++++ DATA TO PROCESS
(* ===== verification/LiveJobs.v ===== *)
(** * LiveJobs: job mutations on the memory repository

    [MemoryJobRepository] of [backend/src/domain/repositories.ts] hands out the
    stored object itself and stores what it is given: the mutations of
    [backend/src/jobs/jobs.service.ts] then read the fields of the object as
    they are when they get to run, and write them in place.  The object of an
    id stays the same as long as no job is created under it, so the store is
    again a map. *)
From S2P Require Import Prelude Effects JsString JsMap JsValue Shared Errors World Repositories Jobs MockChain Concrete Interleave JobRaces.
Local Open Scope string_scope.
Local Open Scope list_scope.

Section Programs.
Context `{PF : Platform} {C : Type} `{BlockchainService C} `{Wiring}.
Abbreviation W := (World C).
Abbreviation P := (Prog exn (World C)).

(** The fields of the object of [id], as they are now. *)
Definition live (id : string) : M exn W Job.t :=
  job ← jobs_findById id;
  require job (NotFoundError ("No job " +:+ id)).
(** From the last check before the transaction to the call of the chain
    nothing is awaited. *)
Definition look_and_send (c : Mutation.t) : M exn W TxResult.t :=
  let 'Mutation.mk m id arg actor := c in
  job ← live id;
  assertTransition (Job.status job) (mutation_target m);;
  (match m with
   | M_ASSIGN => mret tt
   | M_START | M_COMPLETE => requireAssignedTechnician job actor
   | M_APPROVE | M_REJECT => requireIndependentVerifier job actor
   end);;
  let signature := trim <$> Actor.signature actor in
  throw_if (evmCryptoEnabled && (negb (truthy_string signature) || bool_decide (signature = Some "development")))
    (BlockchainError SIGNER ("A device-signed raw transaction is required for EVM " +:+ TransactionType_string (mutation_type m)));;
  hand_over (mutation_type m) actor (mutation_payload m (Job.jobId job) arg).
(** The fields are written and the object is stored without an [await]. *)
Definition write_back (c : Mutation.t) : M exn W Job.t :=
  let 'Mutation.mk m id arg actor := c in
  now ← (match m with M_COMPLETE => nowISO | _ => mret "" end);
  job ← live id;
  let job' := mutation_effect m arg now actor job in
  jobs_save job';;
  mret job'.
Definition argument_steps (c : Mutation.t) : P unit :=
  let 'Mutation.mk m _ arg _ := c in
  match m with
  | M_ASSIGN => check (blank arg) (ValidationError ["technicianId is required"]);; check_identity_steps arg
  | M_COMPLETE => check (negb (valid_evidence_hash arg)) (ValidationError ["evidenceHash must be a 64-character SHA-256 hex digest"])
  | M_REJECT => check (blank arg) (ValidationError ["reason is required"])
  | _ => mret tt
  end.
Definition live_program (c : Mutation.t) : P Job.t :=
  found ← await (jobs_findById (Mutation.job c));
  demand found (NotFoundError ("No job " +:+ Mutation.job c));;
  argument_steps c;;
  result ← await (look_and_send c);
  check (negb (bool_decide (TxResult.status result = SUCCESS)))
    (Error ("Blockchain rejected " +:+ TransactionType_string (mutation_type (Mutation.type c)) +:+ revert_detail (TxResult.revert result)));;
  await (write_back c).
End Programs.

(** ** The technician verifies the job *)

Section Demo.
#[local] Existing Instance dev.
#[local] Instance live_wires : Wiring := {| wired_assets := true; wired_identityExists := false |}.

(** A completed job of TECH: V starts to approve it and waits for the chain,
    V2 rejects it, and an administrator assigns it to V. *)
Definition overlapping_calls : list Mutation.t :=
  [Mutation.mk M_APPROVE "J" "" (verifier "V"); Mutation.mk M_REJECT "J" "again" (verifier "V2");
   Mutation.mk M_ASSIGN "J" "V" (verifier "ADMIN")].
Definition overlapping : list nat := [0; 0; 1; 1; 1; 2; 2; 2; 0]%nat.
Definition overlapped {S} (program : Mutation.t -> Prog exn (World MockChain) S) :=
  schedule overlapping (map program overlapping_calls, mock_world).
Definition technician_and_verifier (w : World MockChain) : option (JobStatus * string * option string) :=
  j ← get "J" (w_jobs w); Some (Job.status j, Job.assignedTo j, Job.verifierId j).

(** On the mock chain, which takes every transaction, all three calls return
    and leave a verified job whose verifier is its technician; with copies
    the approval stores the technician it was given for. *)
Theorem live_objects_self_verified :
  statuses (fst (overlapped live_program)) = [Some VERIFIED; Some REJECTED; Some ASSIGNED] /\
  technician_and_verifier (snd (overlapped live_program)) = Some (VERIFIED, "V", Some "V") /\
  technician_and_verifier (snd (overlapped job_program)) = Some (VERIFIED, "TECH", Some "V").
Proof. vm_compute. done. Qed.
End Demo.

(** ** Without interleaving *)

Section Alone.
Context `{PF : Platform} {C : Type} `{BlockchainService C} `{Wiring}.
Abbreviation W := (World C).

Lemma bind_ext_on {A B} (m m' : M exn W A) (f f' : A -> M exn W B) w :
  m w = m' w -> (forall a w1, m' w = (inr a, w1) -> f a w1 = f' a w1) -> (m ≫= f) w = (m' ≫= f') w.
Proof. unfold mbind, M_bind. intros -> Hf. destruct (m' w) as [[e|a] w1]; [done|]. by apply Hf. Qed.
Lemma hand_over_jobs ty a p (w w' : W) r : hand_over ty a p w = (r, w') -> w_jobs w' = w_jobs w.
Proof. by intros (tx & c & _ & _ & _ & Hj & _)%hand_over_inv. Qed.
Lemma live_found id (w : W) j : get id (w_jobs w) = Some j -> live id w = (inr j, w).
Proof. intros Hj. unfold live, jobs_findById, gets, mbind, M_bind. by rewrite Hj. Qed.
(** Sending and writing back, when nobody else moves the job. *)
Definition send_and_write (m : JobMutation) (arg : string) (actor : Actor.t) (job : Job.t) : M exn W Job.t :=
  assertTransition (Job.status job) (mutation_target m);;
  (match m with
   | M_ASSIGN => mret tt
   | M_START | M_COMPLETE => requireAssignedTechnician job actor
   | M_APPROVE | M_REJECT => requireIndependentVerifier job actor
   end);;
  submit (mutation_type m) actor (mutation_payload m (Job.jobId job) arg);;
  now ← (match m with M_COMPLETE => nowISO | _ => mret "" end);
  let job' := mutation_effect m arg now actor job in
  jobs_save job';;
  mret job'.
Lemma live_sends m id arg actor job (w : W) : get id (w_jobs w) = Some job -> Job.jobId job = id ->
  let c := Mutation.mk m id arg actor in
  (look_and_send c ≫= fun result => throw_if (negb (bool_decide (TxResult.status result = SUCCESS)))
     (Error ("Blockchain rejected " +:+ TransactionType_string (mutation_type m) +:+ revert_detail (TxResult.revert result)));; write_back c) w
  = send_and_write m arg actor job w.
Proof.
  intros Hj Hid. cbv zeta. unfold look_and_send, send_and_write. rewrite bind_assoc, (bind_run _ _ _ _ _ (live_found _ _ _ Hj)).
  rewrite bind_assoc. apply bind_ext_on; [done|]. intros [] w1 [_ <-]%throw_if_inr. rewrite bind_assoc.
  apply bind_ext_on; [by destruct m|]. intros [] w1 E.
  assert (w1 = w) as ->.
  { destruct m; [by injection E|by apply requireAssignedTechnician_inr in E as [_ <-]|by apply requireAssignedTechnician_inr in E as [_ <-]
      |by apply requireIndependentVerifier_inr in E as [_ <-]|by apply requireIndependentVerifier_inr in E as [_ <-]]. }
  rewrite (bind_ext _ _ _ _ _ (submit_hands_over _ _ _ w) (fun _ _ => eq_refl)). cbv zeta. rewrite !bind_assoc.
  apply bind_ext_on; [done|]. intros [] w1 [_ <-]%throw_if_inr. rewrite bind_assoc. apply bind_ext_on; [done|].
  intros res w1 Hw%hand_over_jobs. apply bind_ext_on; [done|]. intros [] w4 [_ <-]%throw_if_inr.
  unfold write_back. apply bind_ext_on; [done|]. intros now w5 E5.
  assert (Hj5 : get id (w_jobs w5) = Some job).
  { rewrite <-Hw in Hj. destruct m; injection E5 as _ <-; exact Hj. }
  by rewrite (bind_run _ _ _ _ _ (live_found _ _ _ Hj5)).
Qed.

(** The checks of the argument come first. *)
Definition argument (m : JobMutation) (arg : string) : M exn W unit :=
  match m with
  | M_ASSIGN => throw_if (blank arg) (ValidationError ["technicianId is required"]);; check_identity arg
  | M_COMPLETE => throw_if (negb (valid_evidence_hash arg)) (ValidationError ["evidenceHash must be a 64-character SHA-256 hex digest"])
  | M_REJECT => throw_if (blank arg) (ValidationError ["reason is required"])
  | _ => mret tt
  end.
Lemma call_in_parts m id arg actor (w : W) : run_call (Mutation.mk m id arg actor) w =
  (found ← jobs_findById id; job ← require found (NotFoundError ("No job " +:+ id)); argument m arg;; send_and_write m arg actor job) w.
Proof.
  unfold run_call, run_mutation, send_and_write, argument. cbn [Mutation.type Mutation.job Mutation.argument Mutation.actor].
  destruct m; [unfold assign|unfold start|unfold complete|unfold approve|unfold reject];
    (apply bind_ext; [done|]; intros found w1; apply bind_ext; [done|]; intros job w2); rewrite ?bind_assoc; done.
Qed.
Lemma keeps_argument m arg : keeps (fun w : W => w) (argument m arg).
Proof. unfold argument, check_identity. destruct m; rframe. Qed.

(** A mutation on live objects that nothing interleaves with does what the
    sequential one of [Jobs] does. *)
Theorem live_program_alone c (w : W) : (forall j, get (Mutation.job c) (w_jobs w) = Some j -> Job.jobId j = Mutation.job c) ->
  run (live_program c) w = run_call c w.
Proof.
  destruct c as [m id arg actor]. cbn [Mutation.job]. intros Hid. rewrite call_in_parts. unfold live_program. rewrite run_bind.
  apply bind_ext_on; [apply run_await|]. intros found w1 [Hf <-]%gets_inr. rewrite run_bind. apply bind_ext_on; [apply run_demand|].
  intros job w2 [-> <-]%require_inr. rewrite run_bind. apply bind_ext_on.
  { unfold argument_steps, argument. destruct m; [|done|apply run_check|done|apply run_check].
    rewrite run_bind. apply bind_ext; [apply run_check|]. intros _ w1. apply run_check_identity. }
  intros [] w3 E. assert (w3 = w) as ->.
  { refine (keeps_run _ _ _ _ _ (keeps_argument m arg) _). exact E. }
  rewrite <-(live_sends m id) by auto. rewrite run_bind. apply bind_ext; [apply run_await|]. intros res w4. rewrite run_bind.
  apply bind_ext; [apply run_check|]. intros _ w5. apply run_await.
Qed.
End Alone.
++++++++
__YOUR TASK__
Please state how many lines of the entries above include the string "overlapped", giving the number and nothing more.

__ANSWER SPACE__
4